Early life and education 
Meeru Dhalwala was born in India. When she was still young, she moved to Washington, D.C. with her parents. She began her career in D.C., working with various international non-profit organizations on human rights and economic development projects. She attended the University of Bath in England, receiving a master's degree in Development Studies.

Career 

In February 1995, Dhalwala joined her husband, Vikram Vij, in Vancouver, British Columbia. She began managing the kitchen and creating recipes for their newly opened restaurant, Vij's. In the early days, her husband's parents would make the curry at their home and deliver it by bus to the restaurant. By 2003, Mark Bittman of the New York Times was praising Vij's Restaurant as "easily among the finest Indian restaurants in the world".

In 2004, Dhalwala and Vij opened up a second restaurant and market called Rangoli. Both restaurants are known to have an all female kitchen staff, having all come from the Punjab of India. Dhalwala and her cooks experiment together with new techniques and spice combinations. Along with the restaurant recipes, Dhalwala creates recipes for Vij's Inspired Indian Cuisine, a line of prepackaged gourmet curries. The product line is sold in grocery stores across British Columbia, and other regions.

In November 2012, Dhalwala launched a new restaurant called Shanik, in Seattle, Washington. The project was in partnership with Oguz Istif, who is also involved in heading finance and operations for the Vij's companies in Vancouver. Shanik was an Indian restaurant with an original menu, different from her Vij's and Rangoli menus. Shanik closed in March 2015.

Dhalwala and Vij have co-published two cookbooks, with Dhalwala writing the text. In 2006, Dhalwala penned the first, Vij's: Elegant and Inspired Indian Cuisine, which won several awards in 2007, including Cuisine Canada's Gold Award for Best Cookbook and Cordon d'Or Gold Ribbon International Cookbook Award. The book also took first place in the reference category at the Alcuin Society Awards for Excellence in Book Design. In 2010, she penned Vij's at Home: Relax Honey, which placed second in the Best Indian Cuisine Book in the World category at the 2010 Gourmand World Cookbook Awards, and received silver at the Canadian Culinary Book Awards.

Advocacy and Interests 
Dhalwala believes in supporting local business and agriculture, and is committed to improving her business environmental footprint. Within her restaurants, Dhalwala takes strides to build long-term relationships with local farmers and other local suppliers in order to source produce, seafood and meats that align with her philosophy. Dhalwala has added crickets to her restaurant menus, advocating them as a healthy and sustainable food source. She is working to have them farmed locally. Dhalwala is active in the community and sits on the board of Vancouver Farmers Markets. With her restaurant in Seattle, she worked to build relationships with Oregon and Washington farmers, just as she did in British Columbia with her Vancouver restaurants.

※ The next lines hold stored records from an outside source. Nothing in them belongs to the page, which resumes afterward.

(* ===== verification/Monitor.v ===== *)
(** * Condition variables and the dining philosophers

    kern/sync/monitor.c and the monitor half of kern/sync/check_sync.c.

    Five threads run [phi_take_forks_condvar] and [phi_put_forks_condvar] in
    turn.  The kernel does not preempt its own threads, so that a thread runs
    from one [down] to the next; a [pc] is the [down] a thread has come to,
    and a step is one thread passing its [down], or being queued by it.
    Semaphores hand over directly, in order of arrival, as Sync proves. *)
From S2P Require Import Prelude.

Definition N : Z := 5.
Definition LEFT (i : Z) : Z := (i - 1 + N) mod N.
Definition RIGHT (i : Z) : Z := (i + 1) mod N.

Inductive phil := THINKING | HUNGRY | EATING.
#[global] Instance phil_eq_dec : EqDecision phil.
Proof. solve_decision. Defined.

(** The [down] a thread is at: on [mutex] in take and put, on [next] in the
    three calls of [cond_signal], on its own condition in [cond_wait]. *)
Inductive pc := AtTake | TakeSig | TakeWait | AtPut | PutSigL | PutSigR.
#[global] Instance pc_eq_dec : EqDecision pc.
Proof. solve_decision. Defined.

(** About to call [down], queued by it, or woken by an [up]. *)
Inductive status := Ready | Blocked | Granted.
#[global] Instance status_eq_dec : EqDecision status.
Proof. solve_decision. Defined.

Record sem := Sem { val : Z; wq : list Z }.
Record mon := Mon {
  mutex : sem; next : sem; next_count : Z; count : Z -> Z; csem : Z -> sem;
  state_condvar : Z -> phil; at_pc : Z -> pc; stat : Z -> status
}.

Definition fupd {A} (f : Z -> A) (i : Z) (x : A) : Z -> A := fun j => if j =? i then x else f j.

Definition set_mutex x s : mon := Mon x (next s) (next_count s) (count s) (csem s) (state_condvar s) (at_pc s) (stat s).
Definition set_next x s : mon := Mon (mutex s) x (next_count s) (count s) (csem s) (state_condvar s) (at_pc s) (stat s).
Definition set_next_count n s : mon := Mon (mutex s) (next s) n (count s) (csem s) (state_condvar s) (at_pc s) (stat s).
Definition set_count i n s : mon := Mon (mutex s) (next s) (next_count s) (fupd (count s) i n) (csem s) (state_condvar s) (at_pc s) (stat s).
Definition set_csem i x s : mon := Mon (mutex s) (next s) (next_count s) (count s) (fupd (csem s) i x) (state_condvar s) (at_pc s) (stat s).
Definition set_phil i x s : mon := Mon (mutex s) (next s) (next_count s) (count s) (csem s) (fupd (state_condvar s) i x) (at_pc s) (stat s).
Definition set_pc i x s : mon := Mon (mutex s) (next s) (next_count s) (count s) (csem s) (state_condvar s) (fupd (at_pc s) i x) (stat s).
Definition set_stat i x s : mon := Mon (mutex s) (next s) (next_count s) (count s) (csem s) (state_condvar s) (at_pc s) (fupd (stat s) i x).

(** The semaphores of the monitor. *)
Inductive sid := Mutex | Next | Cv (i : Z).
Definition sem_of (x : sid) s : sem := match x with Mutex => mutex s | Next => next s | Cv i => csem s i end.
Definition set_sem (x : sid) v s : mon := match x with Mutex => set_mutex v s | Next => set_next v s | Cv i => set_csem i v s end.

Definition up (x : sid) s : mon :=
  match wq (sem_of x s) with
  | [] => set_sem x (Sem (val (sem_of x s) + 1) []) s
  | w :: r => set_stat w Granted (set_sem x (Sem (val (sem_of x s)) r) s)
  end.

(** ** monitor.c *)
(** The static data before [monitor_init] and threads that have not run. *)
Definition boot : mon :=
  Mon (Sem 0 []) (Sem 0 []) 0 (fun _ => 0) (fun _ => Sem 0 []) (fun _ => THINKING) (fun _ => AtTake) (fun _ => Ready).

Definition below {A} (n : Z) (x : A) (f : Z -> A) : Z -> A := fun i => if (0 <=? i) && (i <? n) then x else f i.

(** [cv]: whether [kmalloc] returns the array; both assertions panic. *)
Definition monitor_init (n : Z) (cv : bool) s : option mon :=
  if (n >? 0) && cv
  then Some (Mon (Sem 1 []) (Sem 0 []) 0 (below n 0 (count s)) (below n (Sem 0 []) (csem s)) (state_condvar s) (at_pc s) (stat s))
  else None.

(** Up to the [down] on [next], when there is one to come to. *)
Definition cond_signal (i : Z) s : mon * bool :=
  if count s i >? 0 then (up (Cv i) (set_next_count (next_count s + 1) s), true) else (s, false).
(** From the [down] on. *)
Definition cond_signal_end s : mon := set_next_count (next_count s - 1) s.

Definition leave s : mon := if next_count s >? 0 then up Next s else up Mutex s.

(** Up to and from the [down] on the condition. *)
Definition cond_wait (i : Z) s : mon := leave (set_count i (count s i + 1) s).
Definition cond_wait_end (i : Z) s : mon := set_count i (count s i - 1) s.

(** ** check_sync.c *)
Definition is_phil (x : phil) s (i : Z) : bool := bool_decide (state_condvar s i = x).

Dhalwala actively researches topics around food, the environment and health. This plays a key role in developing her recipes. Dhalwala is particularly interested in sharing her cooking skills with parents who wish to feed their families in a way that is "easy, delicious and healthy". Dhalwala shared her ideas through her regular monthly column in The Vancouver Sun, titled Food for Thought, and a regular Point Person for CBC Radio's 2009 national show The Point. Dhalwala hosts annual cooking shows at the Bowery Whole Foods Kitchen in New York City.
 
Dhalwala is founder and co-organizer of the Joy of Feeding, an annual international food fair held at the UBC Farm in Vancouver. The event serves a fundraiser for the farm and combines a focus on culture, health and the environment. It features around 16 home cooks from various heritages and professions, sharing their home style of comfort foods. Most of the food is sourced organically and/or locally. Dhalwala's vision is to grow the event to "a worldwide Joy of Feeding day where various communities throughout the world gather together to feature and share their home cooked meals".

Bibliography 
 Vij's: Elegant and Inspired Indian Cuisine, with Vikram Vij. Douglas & McIntyre, 2006. .
 Vij's at Home: Relax, Honey: The Warmth and Ease of Indian Cooking, with Vikram Vij. Douglas & McIntyre, 2011. .

References

External links 
 Vij's website
 Joy of Feeding website
 

Living people
Businesspeople from Vancouver
Canadian restaurateurs
Women restaurateurs
Women cookbook writers
Indian emigrants to the United States
American emigrants to Canada
American women writers of Indian descent
American people of Indian descent
American businesspeople
Women chefs
Writers from Vancouver
Year of birth missing (living people)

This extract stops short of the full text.